Why do I keep criticizing Roger Pielke when he keeps saying we agree? Because we don’t agree. This is not a semantic difference or a small difference among people who share core beliefs. It is a fundamental disagreement that goes to the heart of our exceedingly different views of how serious the threat is and about how best to address it.

First, in March 13, 2002 testimony before the Senate Environment and Public Works committee (see here), Pielke talked about his work on adaptation:

An implication of this work is that policy related to societal impacts of climate has important and under-appreciated dimensions that are independent of energy policy. It would be a misinterpretation of this work to imply that it supports either business-as-usual energy policies, or is contrary to climate mitigation. It does suggest that if a policy goal is to reduce the future impacts of climate on society, then energy policies are insufficient, and perhaps largely irrelevant, to achieving that goal. Of course, this does not preclude other sensible reasons for energy policy action related to climate (such as ecological impacts) and energy policy action independent of climate change (such as national security, air pollution reduction and energy efficiency). It does suggest that reduction of human impacts related to weather and climate are not among those reasons, and arguments and advocacy to the contrary are not in concert with research in this area.

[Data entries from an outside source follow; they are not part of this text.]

Lemma in_q_cells (d : db) (p : qparams) (l1 l2 l3 : Z) (c : cell) :
  In c (q_cells d p l1 l2 l3) <->
  exists a s n q f, In (a, s, n, q, f) (present_join d l1 l2 l3) /\
                    where_common p a s n = true /\ c = (r_x_index n, r_y_index n).
Proof.
  unfold q_cells. rewrite In_isort, (In_distinct _ cell_eqb_spec), in_map_iff. split.
  - intros [[[[[a s] n] q] f] [Hc Hin]]. apply filter_In in Hin as [Hin W].
    exists a, s, n, q, f. repeat split; auto.
  - intros (a & s & n & q & f & Hin & W & ->). exists (a, s, n, q, f).
    split; [reflexivity|]. apply filter_In. split; assumption.
Qed.

Lemma NoDup_q_cells (d : db) (p : qparams) (l1 l2 l3 : Z) : NoDup (q_cells d p l1 l2 l3).
Proof. unfold q_cells. apply NoDup_isort, (NoDup_distinct _ cell_eqb_spec). Qed.

Lemma int_list_map (xs : list Z) : int_list (map PInt xs) = Some xs.
Proof. induction xs as [|z r IH]; simpl; [reflexivity|]. rewrite IH. reflexivity. Qed.

Lemma text_list_map (ts : list string) : text_list (map PStr ts) = Some ts.
Proof. induction ts as [|t r IH]; simpl; [reflexivity|]. rewrite IH. reflexivity. Qed.

Lemma where_common_iff (p : qparams) a s n :
  where_common p a s n = true <->
  any_Z (r_tile_type_id n) (qp_tile_type p) = true /\
  any_Z (r_tile_class_id n) (qp_tile_class p) = true /\
  any_str (satellite_tag s) (qp_satellite p) = true /\
  any_Z (r_x_index n) (qp_x p) = true /\ any_Z (r_y_index n) (qp_y p) = true /\
  time_ok (qp_time p) (end_datetime a) = true.
Proof. unfold where_common. rewrite !andb_true_iff. tauto. Qed.

(** What [list_cells_as_list] returns once connected, with well-formed
    arguments: the rows of the present-cells statement at levels 2, 3, 4. *)
Lemma list_cells_as_list_rows (srv : server) (d : db) (xs ys : list Z) (tags : list string)
    (lo hi : ts) (dir : SortType) (sv : pyval)
    (x y sats acq_min acq_max datasets database user password host port sort : pyval) :
  srv_connect srv (connection_string host port database user password) = Some d ->
  x = PList (map PInt xs) -> y = PList (map PInt ys) ->
  py_values sats = inl (map PStr tags) ->
  dec_ts srv acq_min = Some lo -> dec_ts srv acq_max = Some hi ->
  py_value sort = inl sv -> dec_sort sv = Some dir ->
  list_cells_as_list srv x y sats acq_min acq_max datasets database user password host port
    sort
  = inl (map RCell (q_cells d (mk_qparams [TILE_TYPE] TILE_CLASSES tags xs ys
                                 (TBetween lo hi) dir)
                      ProcessingLevel.NBAR ProcessingLevel.PQA ProcessingLevel.FC)).
Proof.
  intros Hc -> -> Hs Hlo Hhi Hv Hd.
  unfold list_cells_as_list, list_cells_as_generator, run_generator, build_range.
  rewrite Hc, Hv, Hs.
  match goal with |- context [mogrify ?s ?ps] =>
    replace (mogrify s ps) with (@None exn) by reflexivity end.
  match goal with |- context [exec srv d ?s ?ps] =>
    replace (exec srv d s ps)
      with (inl (A := list row) (B := exn)
              (map RCell (q_cells d (mk_qparams [TILE_TYPE] TILE_CLASSES tags xs ys
                                       (TBetween lo hi) dir)
                            ProcessingLevel.NBAR ProcessingLevel.PQA ProcessingLevel.FC)))
  end.
  - unfold py_list. cbn [raised yielded]. rewrite result_generator_rows by lia. reflexivity.
  - unfold exec. cbn.
    rewrite int_list_map, text_list_map, int_list_map, Hlo, Hhi, Hd. reflexivity.
Qed.

Lemma any_Z_in (v : Z) (l : list Z) : any_Z v l = true <-> In v l.
Proof.
  unfold any_Z. rewrite existsb_exists. split.
  - intros [w [Hw E]]. apply Z.eqb_eq in E. subst. exact Hw.
  - intros H. exists v. split; [exact H|apply Z.eqb_refl].
Qed.

Lemma any_str_in (v : string) (l : list string) : any_str v l = true <-> In v l.
Proof.
  unfold any_str. rewrite existsb_exists. split.
  - intros [w [Hw E]]. apply String.eqb_eq in E. subst. exact Hw.
  - intros H. exists v. split; [exact H|apply String.eqb_refl].
Qed.

Lemma NoDup_q_cells_missing (d : db) (p : qparams) : NoDup (q_cells_missing d p).
Proof. unfold q_cells_missing. apply NoDup_isort, (NoDup_distinct _ cell_eqb_spec). Qed.

Lemma dec_qparams_sort_of (srv : server) (s : stmt) (ps : list (string * pyval)) (p : qparams) :
  dec_qparams srv s ps = Some p -> dec_sort (st_sort s) = Some (qp_sort p).
Proof.
  unfold dec_qparams. destruct (dec_sort (st_sort s)) as [so|] eqn:E.
  - destruct (st_time s); destruct_matches; intros H; try discriminate;
      injection H as <-; reflexivity.
  - destruct (st_time s); destruct_matches; discriminate.
Qed.

Lemma exec_cells_shape (srv : server) (d : db) (s : stmt) (ps : list (string * pyval))
    (dir : SortType) (rows : list row) :
  st_kind s = SCells \/ st_kind s = SCellsMissing -> dec_sort (st_sort s) = Some dir ->
  exec srv d s ps = inl rows ->
  exists cs, rows = map RCell cs /\ NoDup cs /\ Sorted (fun a b => cell_le dir a b = true) cs.
Proof.
  intros Hk Hd. unfold exec.
  destruct (dec_qparams srv s ps) as [p|] eqn:Ep.
  2:{ destruct Hk as [-> | ->]; cbv beta iota; discriminate. }
  pose proof (dec_qparams_sort_of _ _ _ _ Ep) as Hp. rewrite Hd in Hp. injection Hp as ->.
  destruct (dec_levels s ps) as [[[l1 l2] l3]|].
  2:{ destruct Hk as [-> | ->]; cbv beta iota; discriminate. }
  destruct Hk as [-> | ->]; cbv beta iota; intros H; injection H as <-; eexists;
    (split; [reflexivity|]).
  - split; [apply NoDup_q_cells|]. unfold q_cells.
    apply isort_sorted, cell_le_total.
  - split; [apply NoDup_q_cells_missing|]. unfold q_cells_missing.
    apply isort_sorted, cell_le_total.
Qed.
Lemma sourceNodes_logs_public_classes_witness :
  let server : gmap string json :=
    {[ "__docId__" := JNum 1; "kind" := JStr "class"; "access" := JStr "public";
       "name" := JStr "Server" ]} in
  let helper : gmap string json :=
    {[ "__docId__" := JNum 2; "kind" := JStr "function"; "access" := JStr "public";
       "name" := JStr "camelize" ]} in
  let hidden : gmap string json :=
    {[ "__docId__" := JNum 3; "kind" := JStr "class"; "access" := JStr "private";
       "name" := JStr "Container" ]} in
  let generate := fun _ : esdoc_config =>
    Normal (fun _ : string => Normal (A:=string) "index") in
  let parse := fun _ : string => Normal [ server; helper; hidden ] in
  let stringify := fun _ : gmap string json => "json" in
  let same := fun s : string => s in
  console_logs
    (calls (sourceNodes (L:=unit) "/tmp/esdoc" generate parse stringify same same))
  = [ Some (JStr "Server") ].
Proof.
  intros server helper hidden generate parse stringify same.
  refine (proj2 (sourceNodes_logs_public_classes (L:=unit) "/tmp/esdoc" generate parse
                   stringify same same [ server; helper; hidden ] _)).
  reflexivity.
Defined.

Lemma node_ids_follow_docId_witness :
  let same := fun s : string => s in
  let stringify := fun _ : gmap string json => "json" in
  let e1 : gmap string json := {[ "__docId__" := JNum 1; "name" := JStr "Server" ]} in
  let e2 : gmap string json := {[ "__docId__" := JNum 2; "name" := JStr "Server" ]} in
  node_data stringify same same e1 !! "id" <> node_data stringify same same e2 !! "id".
Proof.
  intros same stringify e1 e2.
  assert (Inj (=) (=) same) as Hinj by (intros x y H; exact H).
  apply (proj2 (node_ids_follow_docId stringify same same e1 e2 Hinj) 1%Z 2%Z).
  - unfold safe_integer. lia.
  - unfold safe_integer. lia.
  - reflexivity.
  - reflexivity.
  - discriminate.
Defined.

End GatsbyNodeMore.

(** ** src/routes/examples.js: the literal, rejected nodes, failures *)

Module ExamplesMore.
Import JS Examples StringFacts ExamplesFacts.

(** X5. What [/(\/examples\/.+)\.md[x]?/] captures in a path.  The
    matcher returns [group1] exactly when [group1] is [/examples/] and a
    text [t] such that the path reads [before], [/examples/], [t], [.md],
    [after], with [t] non-empty and free of line terminators (line feed,
    carriage return, U+2028, U+2029), no match of the literal starts
    further left, and none starting there has a longer [t]. *)
Theorem exec_examples_md_captures (file group1 : string) :
  exec_examples_md file = Some group1 <-> captures file group1.
Proof.
  split.
  - intros Hexec. by apply exec_examples_md_leftmost_greedy.
  - apply captures_exec.
Qed.

(** The capture on a path with two [.md]s, and on paths with a line or
    paragraph separator where [.+] would have to pass. *)
Example exec_on_paths_with_separators :
  exec_examples_md "/site/examples/vue/todo.md.mdx" = Some "/examples/vue/todo.md" /\
  exec_examples_md ("/examples/a" ++ line_separator ++ ".md") = None /\
  exec_examples_md ("/examples/a" ++ paragraph_separator ++ "b.md") = None /\
  exec_examples_md ("/examples/a.md" ++ line_separator ++ "b.md") = Some "/examples/a" /\
  exec_examples_md ("/examples/" ++ String "226" (String "128" (String "166" ".md")))
  = Some ("/examples/" ++ String "226" (String "128" (String "166" ""))).
Proof. repeat split. Qed.

(** X6. The literal [/(\/examples\/.+)\.md[x]?/] fails on a path exactly when the path cannot be read
    as some text, [/examples/], a non-empty text without line
    terminators, [.md], and a rest. *)
Theorem examples_md_no_match (file : string) :
  exec_examples_md file = None <->
  forall before t after, ~ examples_md_at file before t after.
Proof.
  split.
  - intros Hnone before t after Hat.
    destruct (exec_examples_md_complete _ _ _ _ Hat) as [g Hg]. congruence.
  - intros Hno. destruct (exec_examples_md file) as [g|] eqn:Hexec; [|done].
    destruct (exec_examples_md_sound _ _ Hexec) as (before & t & after & _ & Hat).
    by destruct (Hno before t after).
Qed.

Section DocsPage.
Context {regexp : Type}.
Variable RegExp : string -> completion regexp.
Variable test : regexp -> string -> bool.
Context {R P K : Type}.
Variable routerFor : string -> docs_router R P.

(** X7. A node whose path does not contain [/examples/] is rejected
    whatever the pathname and the engine, without an expression being
    compiled for it, and is never the node the lookup returns. *)
Theorem mdxPage_skips_other_directories (nodes : list mdx_node) (pathname : string)
    (node : mdx_node) (file : string) :
  fileAbsolutePath node = Some file ->
  ~ occurs_in "/examples/" file ->
  exec_examples_md file = None /\
  didMatch RegExp test pathname node = Normal false /\
  mdxPage RegExp test nodes pathname <> Normal (Some node).
Proof.
  intros Hfile Hno.
  assert (exec_examples_md file = None) as Hexec.
  { destruct (exec_examples_md file) as [g|] eqn:Hexec; [|done].
    destruct (exec_examples_md_sound _ _ Hexec) as (before & t & after & _ & -> & _).
    destruct Hno. by exists before, (t ++ ".md" ++ after). }
  assert (didMatch RegExp test pathname node = Normal false) as Hrej.
  { unfold didMatch. by rewrite Hfile, Hexec. }
  split; [done|]. split; [done|].
  unfold mdxPage. intros Hsel. apply find_Normal_Some in Hsel as (i & _ & Hacc & _).
  congruence.
Qed.

(** X8. The lookup stops at the first node that is not rejected.  When
    that node makes the callback throw (it has no [fileAbsolutePath], a
    [TypeError]; or compiling its captured subpath throws), the lookup
    and [DocsPage] end with that error, whatever nodes come after. *)
Theorem mdxPage_failure (props : props K) (before : list mdx_node) (node : mdx_node)
    (after : list mdx_node) (e : error) :
  Forall (rejects RegExp test (location_pathname props)) before ->
  (fileAbsolutePath node = None /\ e = TypeError) \/
  (exists file group1,
     fileAbsolutePath node = Some file /\ exec_examples_md file = Some group1 /\
     RegExp (group1 ++ "/?") = Throw e) ->
  mdxPage RegExp test (before ++ node :: after) (location_pathname props) = Throw e /\
  DocsPage RegExp test routerFor (before ++ node :: after) props = Throw e.
Proof.
  intros Hbefore Hnode.
  assert (didMatch RegExp test (location_pathname props) node = Throw e) as Hthrow.
  { unfold didMatch.
    destruct Hnode as [[-> ->] | (file & group1 & -> & -> & Hre)]; [done|].
    cbn. by rewrite Hre. }
  assert (mdxPage RegExp test (before ++ node :: after) (location_pathname props)
          = Throw e) as Hpage.
  { unfold mdxPage. induction Hbefore as [|earlier before Hrej _ IH]; simpl.
    - by rewrite Hthrow.
    - apply didMatch_false in Hrej. by rewrite Hrej. }
  split; [exact Hpage|]. unfold DocsPage. by rewrite Hpage.
Qed.

End DocsPage.

Lemma mdxPage_skips_other_directories_witness :
  let RegExp := fun source : string => Normal source in
  let test := fun re pathname : string => true in
  let guide := {| tableOfContents := {| items := None |};
                  fileAbsolutePath := Some "/site/src/routes/docs/intro.mdx" |} in
  exec_examples_md "/site/src/routes/docs/intro.mdx" = None /\
  didMatch RegExp test "/docs/intro" guide = Normal false /\
  mdxPage RegExp test [ guide ] "/docs/intro" <> Normal (Some guide).
Proof.
  intros RegExp test guide.
  apply (mdxPage_skips_other_directories RegExp test [ guide ] "/docs/intro" guide
           "/site/src/routes/docs/intro.mdx").
  - reflexivity.
  - intros Hocc. apply search_literal_spec in Hocc. discriminate Hocc.
Defined.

His research says that reducing future human impacts related to weather and climate are not among the reasons for energy policy action, and that such policies are perhaps largely irrelevant to reducing those impacts — though, in fairness, he isn’t opposed to a different energy policy, just not one whose primary justification is reducing climate impacts on human.

I simply could not disagree more, as I have explained at length here where I discuss “LIVING/SUFFERING IN A 1000 PPM WORLD.” I believe the reverse is true — if we don’t have an aggressive energy policy then adaptation policies will be grossly insufficient to prevent billions of people from suffering untold — but preventable — misery. Yes, Pielke is now on record saying he would like to see 450 ppm. I believe such a sentiment is utterly odds with his testimony above. Achieving 450 ppm would take an enormous amount of effort — indeed, avoiding 800 ppm would takes a lot of effort, too — and it is certainly only possible if the public and policymakers realize that failing to do so will have catastrophic impacts that render the word adaptation meaningless.

Anyone who argues we shouldn’t embrace energy policy primarily to reduce or avoid climate impacts — anyone who argues that energy policy is perhaps largely irrelevant to reducing those impacts — is, in my mind, undercutting the primary reason for going to all the trouble of adopting the necessary policies.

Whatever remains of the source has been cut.